■ What is required
Exactly the lines from the opening of the records through the line containing "r_target : c_target c' = c_target c;" should be copied, with both included.
Segment Open
Record relinked (c c' : CACHE) : Prop := {
  r_size : c_size c' = c_size c;
  r_entries : c_entries c' = c_entries c;
  r_listSize : c_listSize c' = c_listSize c;
  r_target : c_target c' = c_target c;
  r_payload : payload <$> c_entrylist c' = payload <$> c_entrylist c
}.

Global Instance relinked_refl : Reflexive relinked.
Proof. by constructor. Qed.
Global Instance relinked_trans : Transitive relinked.
Proof. intros a b c [] []. constructor; congruence. Qed.

Section Chains.
Implicit Types es : list ENTRY.
Implicit Types xs : list nat.

Lemma first_slot_app xs ys nx : first_slot (xs ++ ys) nx = first_slot xs (first_slot ys nx).
Proof. by destruct xs. Qed.

Lemma last_slot_snoc pv xs i : last_slot pv (xs ++ [i]) = Some i.
Proof. unfold last_slot. by rewrite last_snoc. Qed.

Lemma last_slot_cons pv xs i : last_slot pv (i :: xs) = last_slot (Some i) xs.
Proof. unfold last_slot. rewrite last_cons. by destruct (list.last xs). Qed.

Lemma slots_app es lt pv xs ys nx :
  chain es lt pv (xs ++ ys) nx <-> chain es lt pv xs (first_slot ys nx) /\ chain es lt (last_slot pv xs) ys nx.
Proof.
  revert pv. induction xs as [|i xs IH]; intros pv; simpl; [tauto|].
  rewrite IH, last_slot_cons, first_slot_app. tauto.
Qed.

Lemma chain_frame es lt pv xs nx i e : i ∉ xs -> chain es lt pv xs nx -> chain (<[i := e]> es) lt pv xs nx.
Proof.
  revert pv. induction xs as [|j xs IH]; intros pv Hi; simpl; [done|]. apply not_elem_of_cons in Hi as [? ?].
  intros [(e' & ? & ?) ?]. split; [|by apply IH]. exists e'. by rewrite list_lookup_insert_ne by done.
Qed.
Lemma reachable_ok Cache : reachable Cache -> caches_ok Cache.
Proof.
  induction 1 as [uninit b g Hb Hg|Cache t key sf ent r sf' ent' Cache' _ IH HK E
    |Cache t key sf ent r Cache' _ IH HK E|Cache t key sf ent sf0 ent0 sf1 ent1 r Cache0 Cache' _ IH HK E0 E].
  - intros t Ht. eexists. by apply initcache_rep.
  - destruct (decide (t = ALL)) as [->|Ht]; [by injection E as _ _ _ <-|].
    destruct (IH t Ht) as [s Hs]. destruct (check_spec K Cache t s key sf ent Ht Hs HK) as (C & E1 & Hrep & _ & Ho).
    rewrite E1 in E. assert (C = Cache') as <- by (revert E; unfold answer; destruct (flags key s) as [[]|]; congruence).
    by eapply caches_update.
  - destruct (decide (t = ALL)) as [->|Ht]; [by injection E as _ <-|].
    destruct (IH t Ht) as [s Hs]. destruct (update_spec K Cache t s key sf ent Ht Hs HK) as (C & E1 & Hrep & _ & Ho).
    rewrite E1 in E. injection E as _ <-. by eapply caches_update.
  - destruct (decide (t = ALL)) as [->|Ht]; [by injection E0|].
    destruct (IH t Ht) as [s Hs]. destruct (check_spec K Cache t s key sf0 ent0 Ht Hs HK) as (C & E1 & Hrep & _ & Ho).
    rewrite E1 in E0. destruct (flags key s) as [[]|] eqn:Hf; simpl in E0; [done|]. injection E0 as <- <- <-.
    assert (Hs' : after_hit (c_size (Cache t)) key s = s).
    { unfold after_hit. pose proof (hit_find (c_size (Cache t)) key s) as Hh. unfold flags in Hf.
      apply fmap_None in Hf. rewrite Hf in Hh. by destruct (hit _ _ s) as [[]|]. }
    rewrite Hs' in Hrep. destruct (add_spec K C t s key sf ent Ht Hrep HK Hf) as (C' & E2 & Hrep' & _ & Ho').
    rewrite E2 in E. injection E as _ <-. eapply caches_update; [|done..].
    by eapply caches_update.
Qed.

(** C10. In every state that lookups, updates and additions of keys just not found
    reach from [initcache], each cache holds at most [size] entries in T1 and T2,
    at most [size] in T1 and B1 and at most [2 size] in all, with a target between
    0 and [size], and no lookup, update or addition crashes. *)
Theorem LocalCache_reachable Cache t key sf ent ok : reachable Cache -> t <> ALL -> length key = K ->
  (exists s, cache_rep K (Cache t) s /\ bounded (c_size (Cache t)) s) /\
  is_Some (checkLocalEntry (Some key) (Z.of_nat K) (Some sf) (Some ent) t Cache) /\
  is_Some (updateLocalEntry (Some key) (Z.of_nat K) sf ent t Cache) /\
  is_Some (addLocalEntry ok (Some key) (Z.of_nat K) sf ent t Cache).
Proof.
  intros Hr Ht HK. destruct (reachable_ok Cache Hr t Ht) as [s Hs]. split_and!.
  - exists s. split; [done|]. destruct Hs as (L & _ & _ & _ & Hb & _ & _ & -> & _). by apply map_bounded.
  - destruct (check_spec K Cache t s key sf ent Ht Hs HK) as (? & -> & _). eauto.
  - destruct (update_spec K Cache t s key sf ent Ht Hs HK) as (? & -> & _). eauto.
  - destruct Hs as (L & Hg & HN & Hsz & Hb & Hlen & Hk & Es & _).
    destruct (add_slots K (Cache t) L s key sf ent ok Hg HN Hsz Hb Hlen Hk Es HK) as (i & c' & L' & E & _).
    unfold addLocalEntry. rewrite decide_False, E by done. eauto.
Qed.

(** Two ways to break a cache.  [removeLocalEntry] of a known key succeeds, but
    the sizes of the lists and the number of entries stay and the slot keeps its
    freed key: looking up the removed key, or any unknown one, reads freed memory.
    An [addLocalEntry] that cannot allocate the key returns R_ERROR, but its entry
    stays with a NULL key: looking up any unknown key dereferences it. *)
Theorem LocalCache_poisoned Cache t s key k sf ent sf0 ent0 : t <> ALL -> cache_rep K (Cache t) s ->
  length key = K -> length k = K -> flags k s = None ->
  (flags key s <> None -> exists Cache', removeLocalEntry (Some key) (Z.of_nat K) t Cache = Some (R_SUCCESS, Cache') /\
     c_listSize (Cache' t) = c_listSize (Cache t) /\ c_entries (Cache' t) = c_entries (Cache t) /\
     checkLocalEntry (Some key) (Z.of_nat K) (Some sf0) (Some ent0) t Cache' = None /\
     checkLocalEntry (Some k) (Z.of_nat K) (Some sf0) (Some ent0) t Cache' = None) /\
  (exists Cache', addLocalEntry false (Some key) (Z.of_nat K) sf ent t Cache = Some (R_ERROR, Cache') /\
     checkLocalEntry (Some k) (Z.of_nat K) (Some sf0) (Some ent0) t Cache' = None).
Proof.
  intros Ht Hrep HK HKk Hf. split.
  - intros Hin. destruct (remove_poison K (Cache t) s key Hrep HK Hin) as (c' & E & Hls & Hen & Hc).
    exists (<[t := c']> Cache). unfold removeLocalEntry, checkLocalEntry. rewrite !decide_False, E by done.
    rewrite fn_lookup_insert. split_and!; try done; rewrite Hc by (tauto || done); done.
  - destruct (add_failure K (Cache t) s key sf ent Hrep HK) as (c' & E & Hc).
    exists (<[t := c']> Cache). unfold addLocalEntry, checkLocalEntry. rewrite !decide_False, E by done.
    split; [done|]. by rewrite fn_lookup_insert, Hc.
Qed.

(** [clear_one] on a cache in order. *)
Lemma clear_one_spec Cache j s : cache_rep K (Cache j) s -> j <> ALL ->
  exists c, clear_one j Cache = Some (<[GOODHASH := mkCACHE (c_size (<[j := c]> Cache GOODHASH))
      (c_entries (<[j := c]> Cache GOODHASH)) (fun _ => 0) (c_target (<[j := c]> Cache GOODHASH))
      (fun _ => None) (fun _ => None) (c_entrylist (<[j := c]> Cache GOODHASH))]> (<[j := c]> Cache)) /\
    c_size c = c_size (Cache j) /\ c_entries c = 0%nat /\ c_target c = c_size (Cache j) /\
    c_listSize c = c_listSize (Cache j) /\ c_LRU c = c_LRU (Cache j) /\
    length (c_entrylist c) = length (c_entrylist (Cache j)) /\
    (forall i, (i < c_entries (Cache j))%nat -> exists e, c_entrylist c !! i = Some e /\ e_key e = KFreed).
Proof.
  intros (L & Hg & HN & Hsz & Hb & Hlen & Hk & _) Hj. unfold clear_one.
  destruct (destroy_loop_frees (c_entries (Cache j)) 0 (Cache j)) as (es & -> & Hl & Hf & _).
  { intros i Hi. destruct (Hk i ltac:(lia)) as (e & bs & ? & ? & _). eauto. }
  cbn [mbind option_bind]. eexists. split; [done|]. simpl. split_and!; try done. intros i Hi. apply Hf. lia.
Qed.

(** [clearLocalEntry (ALL)] empties the cache of good hashes only.  The lists of
    the cache of bad hashes keep their sizes and ends, because the source resets
    [Cache[0]] each time; when T1 was full, the next [addLocalEntry] of a bad hash
    purges a stale entry and frees its key a second time. *)
Theorem clearLocalEntry_incomplete Cache sg sb su ok key size sf ent :
  cache_rep K (Cache GOODHASH) sg -> cache_rep K (Cache BADHASH) sb -> cache_rep K (Cache URL) su ->
  exists Cache', clearLocalEntry ALL Cache = Some (R_SUCCESS, Cache') /\
    cache_rep K (Cache' GOODHASH) (arc_empty (c_size (Cache GOODHASH))) /\
    c_entries (Cache' BADHASH) = 0%nat /\ c_listSize (Cache' BADHASH) = c_listSize (Cache BADHASH) /\
    (len (t1 sb) = c_size (Cache BADHASH) -> addLocalEntry ok key size sf ent BADHASH Cache' = None).
Proof.
  intros Hg Hb Hu. unfold clearLocalEntry.
  destruct (clear_one_spec Cache GOODHASH sg Hg ltac:(done)) as (cg & -> & G1 & G2 & G3 & _ & _ & G4 & _).
  cbn [mbind option_bind]. match goal with |- context [clear_one BADHASH ?c] => set (C1 := c) end.
  destruct (clear_one_spec C1 BADHASH sb ltac:(done) ltac:(done)) as (cb & -> & B1 & B2 & B3 & B4 & B5 & B6 & B7).
  cbn [mbind option_bind]. match goal with |- context [clear_one URL ?c] => set (C2 := c) end.
  destruct (clear_one_spec C2 URL su ltac:(done) ltac:(done)) as (cu & -> & _).
  cbn [mbind option_bind]. eexists. split; [done|]. split_and!.
  - set (c0 := mkCACHE (c_size cg) (c_entries cg) (fun _ => 0) (c_target cg) (fun _ => None) (fun _ => None) (c_entrylist cg)).
    change (cache_rep K c0 (arc_empty (c_size (Cache GOODHASH)))). rewrite <- G1.
    apply (empty_rep K c0); try done; simpl.
    + congruence.
    + unfold sized. destruct Hg as (_ & _ & _ & Hz & _). simpl. by rewrite G1.
    + destruct Hg as (_ & _ & _ & _ & _ & Hz & _). by rewrite G4, G1.
  - by fns.
  - by fns.
  - intros Hfull. unfold addLocalEntry. rewrite decide_False by done.
    match goal with |- context [add_cache ok key size sf ent ?c] => change c with cb end.
    destruct Hb as (L & [Hl Hc _] & HN & [Hp Hm] & (_ & H2 & _) & _ & Hk & -> & _).
    simpl in Hfull, H2. rewrite length_fmap in Hfull.
    destruct (L LT_T1) as [|i xs] eqn:EL; [simpl in Hfull; lia|].
    destruct (B7 i) as (e & He & Hke); [apply (l_slot _ _ Hl); exists LT_T1; rewrite EL; set_solver|].
    change (C1 BADHASH) with (Cache BADHASH) in *.
    rewrite (stale_add _ i e); try done.
    + rewrite B5, (l_LRU _ _ Hl), EL; done.
    + rewrite B4, B1, Hc, EL by done. done.
    + rewrite B4, Hc by done. lia.
    + rewrite B1. lia.
Qed.
End Reachable.

(** ** Concrete caches *)

Module cache_demo.
(** What the array holds before it is used. *)
Definition garbage : ENTRY := mkENTRY (Some 9%nat) None LT_T2 3 KFreed 9 9.

(** A cache of two good hashes and one bad one, each of one byte. *)
Definition start : CacheType -> CACHE := initcache garbage 2 1 [].

Definition run {R} (o : option (R * (CacheType -> CACHE))) (C : CacheType -> CACHE) : CacheType -> CACHE :=
  match o with Some (_, C') => C' | None => C end.

Definition one : CacheType -> CACHE := run (addLocalEntry true (Some [7]) 1 5 6 BADHASH start) start.
Definition state1 : arc item := miss 1 (mkItem [7] 5 6) (arc_empty 1).

Lemma start_rep t : t <> ALL -> exists s, cache_rep 1 (start t) s.
Proof. intros Ht. eexists. apply initcache_rep; done || (unfold in_limit; lia). Qed.

Lemma one_rep : cache_rep 1 (one BADHASH) state1 /\ c_size (one BADHASH) = 1 /\
  forall t, t <> BADHASH -> one t = start t.
Proof.
  assert (H : cache_rep 1 (start BADHASH) (arc_empty 1)).
  { apply (initcache_rep 1 garbage 2 1 BADHASH); done || (unfold in_limit; lia). }
  destruct (add_spec 1 start BADHASH (arc_empty 1) [7] 5 6 ltac:(done) H eq_refl eq_refl) as (C & E & H1 & H2 & H3).
  unfold one. change 1 with (Z.of_nat 1). rewrite E. simpl. split_and!; [exact H1| |exact H3]. by rewrite H2.
Qed.

Lemma one_other t : t <> ALL -> exists s, cache_rep 1 (one t) s.
Proof.
  intros Ht. destruct (decide (t = BADHASH)) as [->|Hb]; [eexists; apply one_rep|].
  rewrite (proj2 (proj2 one_rep) t Hb). by apply start_rep.
Qed.

(** A lookup of an unknown key and its addition. *)
Lemma filled_reachable : exists C, reachable 1 C /\ cache_rep 1 (C BADHASH) state1.
Proof.
  assert (Hr : reachable 1 start) by (apply reach_init; unfold in_limit; lia).
  assert (H : cache_rep 1 (start BADHASH) (arc_empty 1)).
  { apply (initcache_rep 1 garbage 2 1 BADHASH); done || (unfold in_limit; lia). }
  destruct (check_spec 1 start BADHASH (arc_empty 1) [7] 0 0 ltac:(done) H eq_refl) as (C0 & E0 & H0 & Hs & _).
  destruct (add_spec 1 C0 BADHASH (arc_empty 1) [7] 5 6 ltac:(done) H0 eq_refl eq_refl) as (C1 & E1 & H1 & _).
  exists C1. rewrite Hs in H1. split; [|exact H1]. eapply (reach_add 1); [exact Hr| |exact E0|exact E1]. done.
Qed.
End cache_demo.

Section Witnesses.
Import cache_demo.

Lemma checkLocalEntry_refines_witness :
  cache_rep 1 (one BADHASH) state1 /\
  exists Cache', checkLocalEntry (Some [7]) 1 (Some 0) (Some 0) BADHASH one = Some (R_FOUND, Some 5, Some 6, Cache') /\
    cache_rep 1 (Cache' BADHASH) (mkArc [] [mkItem [7] 5 6] [] [] 1) /\ (forall t', t' <> BADHASH -> Cache' t' = one t').
Proof.
  split; [apply one_rep|].
  destruct (checkLocalEntry_refines 1 one BADHASH state1 [7] 0 0 ltac:(done) (proj1 one_rep) eq_refl) as (C & E & H1 & H2).
  exists C. split_and!; [exact E| |exact H2]. rewrite (proj1 (proj2 one_rep)) in H1. exact H1.
Defined.

Lemma addLocalEntry_refines_witness :
  cache_rep 1 (one BADHASH) state1 /\
  exists Cache', addLocalEntry true (Some [8]) 1 1 2 BADHASH one = Some (R_SUCCESS, Cache') /\
    cache_rep 1 (Cache' BADHASH) (mkArc [mkItem [8] 1 2] [] [] [] 1) /\ (forall t', t' <> BADHASH -> Cache' t' = one t').
Proof.
  split; [apply one_rep|].
  destruct (addLocalEntry_refines 1 one BADHASH state1 [8] 1 2 ltac:(done) (proj1 one_rep) eq_refl eq_refl) as (C & E & H1 & H2).
  exists C. split_and!; [exact E| |exact H2]. rewrite (proj1 (proj2 one_rep)) in H1. exact H1.
Defined.

Lemma addLocalEntry_lookup_witness :
  cache_rep 1 (one BADHASH) state1 /\
  exists Cache1 Cache2, addLocalEntry true (Some [8]) 1 1 2 BADHASH one = Some (R_SUCCESS, Cache1) /\
    checkLocalEntry (Some [7]) 1 (Some 0) (Some 0) BADHASH Cache1 = Some (R_NOT_FOUND, Some 0, Some 0, Cache2).
Proof.
  split; [apply one_rep|].
  destruct (addLocalEntry_lookup 1 one BADHASH state1 [8] 1 2 [7] 0 0 ltac:(done) (proj1 one_rep) eq_refl eq_refl eq_refl)
    as (C1 & C2 & E1 & E2).
  exists C1, C2. split; [exact E1|]. rewrite (proj1 (proj2 one_rep)) in E2. exact E2.
Defined.

Lemma updateLocalEntry_lookup_witness :
  cache_rep 1 (one BADHASH) state1 /\
  exists Cache1 Cache2, updateLocalEntry (Some [7]) 1 1 2 BADHASH one = Some (R_SUCCESS, Cache1) /\
    checkLocalEntry (Some [7]) 1 (Some 0) (Some 0) BADHASH Cache1 = Some (R_FOUND, Some 1, Some 2, Cache2).
Proof.
  split; [apply one_rep|].
  exact (updateLocalEntry_lookup 1 one BADHASH state1 [7] 1 2 [7] 0 0 ltac:(done) (proj1 one_rep) eq_refl eq_refl).
Defined.

Lemma LocalCache_reachable_witness :
  exists Cache, reachable 1 Cache /\
    (exists s, cache_rep 1 (Cache BADHASH) s /\ bounded (c_size (Cache BADHASH)) s) /\
    is_Some (checkLocalEntry (Some [7]) 1 (Some 0) (Some 0) BADHASH Cache) /\
    is_Some (updateLocalEntry (Some [7]) 1 0 0 BADHASH Cache) /\
    is_Some (addLocalEntry false (Some [7]) 1 0 0 BADHASH Cache).
Proof.
  destruct filled_reachable as (C & Hr & _). exists C. split; [exact Hr|].
  exact (LocalCache_reachable 1 C BADHASH [7] 0 0 false Hr ltac:(done) eq_refl).
Defined.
Segment Closed
■ Task result
Record relinked (c c' : CACHE) : Prop := {
  r_size : c_size c' = c_size c;
  r_entries : c_entries c' = c_entries c;
  r_listSize : c_listSize c' = c_listSize c;
  r_target : c_target c' = c_target c;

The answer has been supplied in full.